US President Barack Obama meets with staff in the White House Situation Room.
(photo credit: OFFICIAL WHITE HOUSE PHOTO BY PETE SOUZA)
Shraga Brosh, the head of the Manufacturer's Association of Israel, urged Prime Minister Benjamin Netanyahu on Wednesday to reject a defense aid package deal reportedly proposed by US President Barack Obama, saying it would kill Israeli jobs and be a "mortal blow" to its defense industry.
"The Israeli government's acceptance of Obama's plan would be a mortal blow to Israel's defense manufacturing, and mean the loss of thousands of jobs in Israel in favor of the Americans," Brosh said.
On Tuesday, Reuters reported that Obama wanted to ensure that all the funds in a new 10-year defense package would be spent on US-made arms, which would scrap the 26.3% of the aid that until now was converted to shekels and spent in Israel each year.

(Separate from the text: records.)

Lemma os_read_ok {A} what (f : FS -> Res A) w a w' : os_read what f w = (Ok a, w') ->
  f (u_fs (w_db w)) = Ok a /\ u_fs (w_db w') = u_fs (w_db w).
Proof.
  unfold os_read, os_call. destruct w as [d fl t u tr]. simpl.
  destruct fl as [|[] fl]; try done; destruct (f (u_fs d)); try done; by intros [= -> <-].
Qed.

Lemma of_res_ok {DB A} (r : Res A) (w : World DB) a w' : of_res r w = (Ok a, w') -> r = Ok a /\ w' = w.
Proof. unfold of_res. destruct r; [by intros [= -> ->]|done]. Qed.

(** A signature that a list of keys accepts is accepted by one of them. *)
Lemma verify_any_ok keys message signature : verify_any keys message signature = Ok tt ->
  exists key pub, In key keys /\ decodePublicKey key = Ok pub /\ ed25519_Verify pub message signature = true.
Proof.
  induction keys as [|key keys IH]; simpl; [done|]. destruct (decodePublicKey key) as [pub|e] eqn:Ek; [|done].
  destruct (ed25519_Verify pub message signature) eqn:Ev.
  - intros _. exists key, pub. by split_and!; [left| |].
  - intros H. destruct (IH H) as (k & p & Hk & Hp & Hv). exists k, p. by split_and!; [right| |].
Qed.

(** What the files of a run say of the archive. *)
Definition signed_by (message : string) (signature_file : string) : Prop :=
  exists key pub signature, In key (UpdateSigningPublicKeys cfg) /\ decodePublicKey key = Ok pub
    /\ decodeSignaturePayload signature_file = Ok signature /\ ed25519_Verify pub message signature = true.

Definition listed (checksums archive name : string) : Prop :=
  listed_checksum (Split checksums (ascii_of 10)) name <> ""
  /\ EqualFold (TrimSpace (listed_checksum (Split checksums (ascii_of 10)) name)) (sha256_hex archive) = true.

Lemma verify_signature_ok checksumPath signaturePath w w' :
  verifyChecksumSignature checksumPath signaturePath (UpdateSigningPublicKeys cfg) w = (Ok tt, w') ->
  u_fs (w_db w') = u_fs (w_db w) /\ exists message raw,
    read_file checksumPath (u_fs (w_db w)) = Ok message /\ read_file signaturePath (u_fs (w_db w)) = Ok raw
    /\ signed_by message raw.
Proof.
  unfold verifyChecksumSignature. destruct (UpdateSigningPublicKeys cfg) as [|k ks] eqn:Ek; [done|]. rewrite <- Ek.
  intros H. apply bind_ok in H as (message & w1 & H1 & H). apply bind_ok in H as (raw & w2 & H2 & H).
  apply bind_ok in H as (signature & w3 & H3 & H). apply os_read_ok in H1 as [H1 E1]. apply os_read_ok in H2 as [H2 E2].
  apply of_res_ok in H3 as [H3 ->]. apply of_res_ok in H as [H ->]. rewrite E1 in *. split; [congruence|].
  exists message, raw. split_and!; [done|done|]. apply verify_any_ok in H as (key & pub & Hk & Hp & Hv).
  by exists key, pub, signature.
Qed.

Lemma verify_checksum_ok checksumPath archivePath name w w' :
  verifyChecksumFile checksumPath archivePath name w = (Ok tt, w') ->
  u_fs (w_db w') = u_fs (w_db w) /\ exists checksums archive,
    read_file checksumPath (u_fs (w_db w)) = Ok checksums /\ read_file archivePath (u_fs (w_db w)) = Ok archive
    /\ listed checksums archive name.
Proof.
  unfold verifyChecksumFile. intros H. apply bind_ok in H as (checksums & w1 & H1 & H).
  apply os_read_ok in H1 as [H1 E1]. cbv zeta in H. destruct (String.eqb_spec (listed_checksum (Split checksums (ascii_of 10)) name) "") as [|Hne]; [done|].
  apply bind_ok in H as (archive & w2 & H2 & H). apply os_read_ok in H2 as [H2 E2].
  destruct (EqualFold _ _) eqn:Ef; [|done]. injection H as <-. rewrite E1 in *. split; [congruence|].
  exists checksums, archive. by split_and!.
Qed.

Lemma download_https url dest w w' : downloadAsset cfg url dest w = (Ok tt, w') -> url_Scheme url = "https".
Proof. unfold downloadAsset. destruct (String.eqb_spec (url_Scheme url) "https"); [done|by intros [=]]. Qed.

(** C13. Nothing is unpacked that was not verified: when the archive of a run is
    unpacked, its bytes have the checksum that the list of checksums beside it
    gives for its name; if the configuration requires signatures, one of its
    keys has signed that list; and all of it came over https. *)
Theorem unpacked_is_verified runWork name archiveURL checksumURL signatureURL w root w' :
  fetch_payload cfg runWork name archiveURL checksumURL signatureURL w = (Ok root, w') ->
  exists w1 w2 checksums archive,
    extractTarGz (join runWork name) (join runWork "extract") w1 = (Ok tt, w2)
    /\ read_file (join runWork "checksums.txt") (u_fs (w_db w1)) = Ok checksums
    /\ read_file (join runWork name) (u_fs (w_db w1)) = Ok archive
    /\ listed checksums archive name
    /\ url_Scheme archiveURL = "https" /\ url_Scheme checksumURL = "https"
    /\ (UpdateRequireSignature cfg = true -> url_Scheme signatureURL = "https" /\ exists raw,
          read_file (join runWork (TrimSpace (UpdateSignatureAsset cfg))) (u_fs (w_db w1)) = Ok raw
          /\ signed_by checksums raw).
Proof.
  unfold fetch_payload. cbv zeta. intros H.
  apply bind_ok in H as ([] & w1 & Ha & H). apply bind_ok in H as ([] & w2 & Hc & H).
  apply bind_ok in H as ([] & w3 & Hs & H). apply bind_ok in H as ([] & w4 & Hv & H).
  apply bind_ok in H as ([] & w5 & Hx & H).
  apply verify_checksum_ok in Hv as (E & checksums & archive & Hsums & Harch & Hlisted).
  exists w4, w5, checksums, archive. rewrite E. split_and!; [done|done|done|done|by eapply download_https|by eapply download_https|].
  intros Hreq. rewrite Hreq in Hs. simpl in Hs. apply bind_ok in Hs as ([] & w2' & Hd & Hsig). split; [by eapply download_https|].
  apply verify_signature_ok in Hsig as (E' & message & raw & Hm & Hraw & Hby). rewrite E' in *.
  rewrite Hsums in Hm. injection Hm as <-. by exists raw.
Qed.
End Verified.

For five months, Obama and Netanyahu have been negotiating the terms of a new 10-year military aid package to replace the $30 billion package set to expire in 2018. Netanyahu reportedly sought to raise the figure by $10 billion, for an increase of roughly $1 billion a year, including guarantees for missile defense.
Brosh said that a caveat requiring all the money to be spent in the US would cost Israel's economy dearly, and that Netanyahu should reject any deal that includes such a clause. Even if America added $1 billion in annual aid, the clause would actually cut hundreds of millions of dollars of spending within Israel that supports the local industry.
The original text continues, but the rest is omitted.